(Saved data entries)

(** The link series that the query builds from a window of snapshots with
    distinct times: the last link of a snapshot under a link key has its rpm
    and fpm as the samples at the time of that snapshot, so that of two links
    of a snapshot with the same key the later one overwrites the earlier. *)
Theorem getSystemStats_link_series (stats : list SystemStats)
    (s : SystemStats) (l1 l2 : list LinkMetric) (link : LinkMetric) :
  NoDup (time <$> stats) →
  s ∈ stats →
  links s = (l1 ++ link :: l2)%list →
  (∀ b, b ∈ l2 →
     getLinkKey (link_source b) (link_target b) ≠
     getLinkKey (link_source link) (link_target link)) →
  let linkMap := (foldl addSnapshot (∅, ∅) stats).2 in
  let key := getLinkKey (link_source link) (link_target link) in
  sampleAt linkMap key "rpm" (time s) = Some (link_rpm link) ∧
  sampleAt linkMap key "fpm" (time s) = Some (link_fpm link).
Proof.
  intros Htimes Hs Hlinks Hlast linkMap key. subst linkMap key.
  destruct (addSnapshots_maps stats (∅, ∅)) as [_ ->]. simpl.
  apply list_elem_of_split in Hs as (before & after & ->).
  apply (series_last links
           (λ link, getLinkKey (link_source link) (link_target link))
           link_rpm link_fpm before after s l1 l2 link); [done | | done | done].
  intros s' Hs'. by apply (NoDup_fmap_after time before after s s').
Qed.

Lemma getSystemStats_link_series_witness :
  sampleAt (foldl addSnapshot (∅, ∅) [snapshotOfClash]).2
           (getLinkKey "a-b" "c") "rpm" 0 = Some 2%Q.
Proof.
  apply (getSystemStats_link_series [snapshotOfClash] snapshotOfClash
           [mkLink "a-b" "c" 1 0] [] (mkLink "a" "b-c" 2 0)).
  - apply NoDup_singleton.
  - by left.
  - reflexivity.
  - by intros b ?%elem_of_nil.
Defined.

(** ** The window that is fetched and the 15 minute horizon *)

Lemma calcDataAvg_skip (data : gmap Z Q) (begin end_ : Z) :
  begin ≤ end_ → data !! begin = None →
  calcDataAvg data begin end_ = calcDataAvg data (begin + 60) end_.
Proof.
  intros Hle Hnone. unfold calcDataAvg.
  rewrite (calcDataAvg_loop_equation_1 data end_ begin).
  destruct (decide (begin ≤ end_)); [|lia]. simpl. by rewrite Hnone.
Qed.

Lemma sampleAt_None_data (m : gmap string PropertyLookupMap) key p τ lookup data :
  sampleAt m key p τ = None → m !! key = Some lookup → lookup !! p = Some data →
  data !! τ = None.
Proof.
  unfold sampleAt. intros H Hk Hp. rewrite Hk in H. simpl in H.
  by rewrite Hp in H.
Qed.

▸ WORK ORDER:
Nothing but the lines from the one with "0 = Some 2%Q." through the final line of the data belongs in the answer, and they must match exactly.

▸ RESULT OF THE EXERCISE:
           (getLinkKey "a-b" "c") "rpm" 0 = Some 2%Q.
Proof.
  apply (getSystemStats_link_series [snapshotOfClash] snapshotOfClash
           [mkLink "a-b" "c" 1 0] [] (mkLink "a" "b-c" 2 0)).
  - apply NoDup_singleton.
  - by left.
  - reflexivity.
  - by intros b ?%elem_of_nil.
Defined.

(** ** The window that is fetched and the 15 minute horizon *)

Lemma calcDataAvg_skip (data : gmap Z Q) (begin end_ : Z) :
  begin ≤ end_ → data !! begin = None →
  calcDataAvg data begin end_ = calcDataAvg data (begin + 60) end_.
Proof.
  intros Hle Hnone. unfold calcDataAvg.
  rewrite (calcDataAvg_loop_equation_1 data end_ begin).
  destruct (decide (begin ≤ end_)); [|lia]. simpl. by rewrite Hnone.
Qed.

Lemma sampleAt_None_data (m : gmap string PropertyLookupMap) key p τ lookup data :
  sampleAt m key p τ = None → m !! key = Some lookup → lookup !! p = Some data →
  data !! τ = None.
Proof.
  unfold sampleAt. intros H Hk Hp. rewrite Hk in H. simpl in H.
  by rewrite Hp in H.
Qed.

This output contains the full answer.